- Flag Coat of arms
- Coordinates (Głogów): 51°39′32″N 16°04′49″E﻿ / ﻿51.65889°N 16.08028°E
- Country: Poland
- Voivodeship: Lower Silesian
- County: Głogów
- Seat: Głogów

Area
- • Total: 84.28 km^{2} (32.54 sq mi)

Population (2019-06-30)
- • Total: 6,767
- • Density: 80/km^{2} (210/sq mi)
- Website: https://gminaglogow.pl/

= Gmina Głogów =

Gmina Głogów is a rural gmina (administrative district) in Głogów County, Lower Silesian Voivodeship, in south-western Poland.

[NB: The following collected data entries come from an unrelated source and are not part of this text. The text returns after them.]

(* ===== verification/VsprintfText.v ===== *)
(** The text that lib/vsprintf.c produces: the reference definitions, and the proof that
    the code writes this text to its buffer, cut at the end of the buffer. *)
From stdpp Require Import base list gmap option numbers.
From Stdlib Require Import ZArith Lia Ascii String.
From S2P Require Import Prelude Div64 Ctype Vsprintf.

Local Open Scope Z_scope.

(** ** The reference *)

(** The digits of a number below 2^64, the least significant one first. *)
Fixpoint digits_rev (fuel : nat) (base num : Z) : list Z :=
  match fuel with
  | O => []
  | S fuel => if num =? 0 then [] else num mod base :: digits_rev fuel base (num / base)
  end.

Definition digits_of (base num : Z) : list Z :=
  if num =? 0 then [0] else reverse (digits_rev 64 base num).

Definition digit_char (large : bool) (d : Z) : Z :=
  d + (if d <? 10 then 48 else if large then 55 else 87).

Definition sign_text (num type : Z) : list Z :=
  if has type SIGN then
    if s64 num <? 0 then [chr "-"] else if has type PLUS then [chr "+"]
    else if has type SPACE then [chr " "] else []
  else [].

Definition prefix_text (base type : Z) : list Z :=
  if has type SPECIAL then
    if base =? 8 then [chr "0"]
    else if base =? 16 then [chr "0"; if has type LARGE then chr "X" else chr "x"] else []
  else [].

Definition magnitude (num type : Z) : Z := if has type SIGN then Z.abs (s64 num) else num.

(** At least [precision] digits. *)
Definition digits_text (num base precision type : Z) : list Z :=
  let digits := digit_char (has type LARGE) <$> digits_of base (magnitude num type) in
  replicate (Z.to_nat (precision - Z.of_nat (List.length digits))) (chr "0") ++ digits.

(** Sign, prefix and digits, brought to the width. *)
Definition number_text (num base size precision type : Z) : list Z :=
  let front := (sign_text num type ++ prefix_text base type)%list in
  let digits := digits_text num base precision type in
  let fill := Z.to_nat (s32 (size - Z.of_nat (List.length (front ++ digits)))) in
  if has type LEFT then front ++ digits ++ replicate fill (chr " ")
  else if has type ZEROPAD then front ++ replicate fill (chr "0") ++ digits
  else replicate fill (chr " ") ++ front ++ digits.

Definition char_text (flags width c : Z) : list Z :=
  let fill := replicate (Z.to_nat (width - 1)) (chr " ") in
  if has flags LEFT then c :: fill else fill ++ [c].

(** At most [precision] characters of the string. *)
Definition str_text (flags width precision : Z) (s : list Z) : list Z :=
  let s := take (Z.to_nat (u32 precision)) s in
  let fill := replicate (Z.to_nat (width - Z.of_nat (List.length s))) (chr " ") in
  if has flags LEFT then s ++ fill else fill ++ s.

(** The flags and the base of an integer conversion. *)
Definition int_conversion (c : Z) : option (Z * Z) :=
  if c =? chr "o" then Some (0, 8)
  else if c =? chr "X" then Some (LARGE, 16)
  else if c =? chr "x" then Some (0, 16)
  else if (c =? chr "d") || (c =? chr "i") then Some (SIGN, 10)
  else if c =? chr "u" then Some (0, 10)
  else None.

(** The text of a conversion, behind [n] characters. *)
Definition conversion_text (n : Z) (fmt : list Z) (args : list arg)
    : option (list Z * list Z * list arg * stores) :=
  let '(fmt, flags) := flags_loop fmt 0 in
  '(fmt, args, flags, width) ← get_width fmt args flags;
  '(fmt, args, precision) ← get_precision fmt args;
  let '(fmt, q) := get_qualifier fmt in
  let c := char0 fmt in
  if c =? chr "c" then '(v, args) ← va_word args; Some (char_text flags width (u8 v), tail fmt, args, [])
  else if c =? chr "s" then '(s, args) ← get_str args; Some (str_text flags width precision s, tail fmt, args, [])
  else if c =? chr "p" then
    '(v, args) ← va_word args;
    Some (if width =? -1 then number_text v 16 8 precision (Z.lor flags ZEROPAD)
          else number_text v 16 width precision flags, tail fmt, args, [])
  else if c =? chr "n" then
    match args with Ref p :: args => Some ([], tail fmt, args, [(p, s32 n)]) | _ => None end
  else if c =? chr "%" then Some ([chr "%"], tail fmt, args, [])
  else match int_conversion c with
       | Some (f, base) =>
           '(v, args) ← get_num q (Z.lor flags f) args;
           Some (number_text v base width precision (Z.lor flags f), tail fmt, args, [])
       | None => Some (chr "%" :: take 1 fmt, tail fmt, args, [])
       end.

Its seat is the town of Głogów, although the town is not part of the territory of the gmina.

The gmina covers an area of 84.28 km2, and as of 2019 its total population is 6,767.

==Neighbouring gminas==
Gmina Głogów is bordered by the town of Głogów and the gminas of Grębocice, Jerzmanowa, Kotla, Pęcław, Szlichtyngowa and Żukowice.

==Villages==
The gmina contains the villages of Borek, Bytnik, Grodziec Mały, Klucze, Krzekotów, Przedmoście, Ruszowice, Serby, Stare Serby, Szczyglice, Turów, Wilków and Zabornia.